• [Activity]: From the records below, extract only the lines running from the line with "VBool (b : bool)" to the line with "(cmd : list string)", both lines included, reproducing them exactly.

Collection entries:
..............................

(** * Perl language-server lifecycle: a shallow embedding of
      [solidlsp/language_servers/perl_language_server.py]

    The file has two parts.  The first part translates the Python source:
    the JSON/Python values that travel over the protocol, the exceptions
    the code can raise, a small state-and-exception monad that threads the
    observable effects (log entries, subprocess invocations, transport
    calls, event flags), and then every function of [PerlLanguageServer]
    in source order.  The second part states and proves the properties. *)

From Stdlib Require Import String Ascii List ZArith NArith Bool Lia Permutation.
Import ListNotations.
Open Scope string_scope.

Set Implicit Arguments.
Set Warnings "-register-all".

(* ===================================================================== *)
(** * Part 1: the embedding                                               *)
(* ===================================================================== *)

(** ** Python strings

    [str] is modelled as [string]; [str.lower] acts on the ASCII letters
    and leaves every other byte alone. *)

Definition is_upper (c : ascii) : bool :=
  ((65 <=? nat_of_ascii c) && (nat_of_ascii c <=? 90))%nat.

Definition lower_char (c : ascii) : ascii :=
  if is_upper c then ascii_of_nat (nat_of_ascii c + 32) else c.

(** [s.lower()] *)
Fixpoint lower (s : string) : string :=
  match s with
  | EmptyString => EmptyString
  | String c t => String (lower_char c) (lower t)
  end.

(** [needle in hay] for two strings: substring search. *)
Fixpoint str_contains (needle hay : string) : bool :=
  if prefix needle hay then true
  else match hay with
       | EmptyString => false
       | String _ t => str_contains needle t
       end.

(** [hay.count(needle)]-like count of the positions at which [needle]
    starts (used to count the bullet lines of an error message). *)
Fixpoint count_starts (needle hay : string) : nat :=
  match hay with
  | EmptyString => if prefix needle EmptyString then 1 else 0
  | String _ t =>
      (if prefix needle hay then 1 else 0) + count_starts needle t
  end.

(** [any(p(x) for x in l)] *)
Definition any {A} (p : A -> bool) (l : list A) : bool := existsb p l.

(** ** Python values as decoded from JSON *)

Inductive value : Type :=
| VNone
| VBool (b : bool)
| VInt (z : Z)
| VFloat (mantissa exponent : Z)
| VStr (s : string)
| VList (l : list value)
| VDict (d : list (string * value)).

(** ** Exceptions *)

Inductive exn : Type :=
| AssertionError (msg : string)
| TypeError
| KeyError (key : string)
| AttributeError
| RuntimeError (msg : string)
| CalledProcessError (returncode : Z) (cmd : list string)
                     (stdout stderr : string)
| OSError (errno : Z)
| ValueError.

Definition result (A : Type) : Type := (exn + A)%type.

..............................

• [Expected output]:
| VBool (b : bool)
| VInt (z : Z)
| VFloat (mantissa exponent : Z)
| VStr (s : string)
| VList (l : list value)
| VDict (d : list (string * value)).

(** ** Exceptions *)

Inductive exn : Type :=
| AssertionError (msg : string)
| TypeError
| KeyError (key : string)
| AttributeError
| RuntimeError (msg : string)
| CalledProcessError (returncode : Z) (cmd : list string)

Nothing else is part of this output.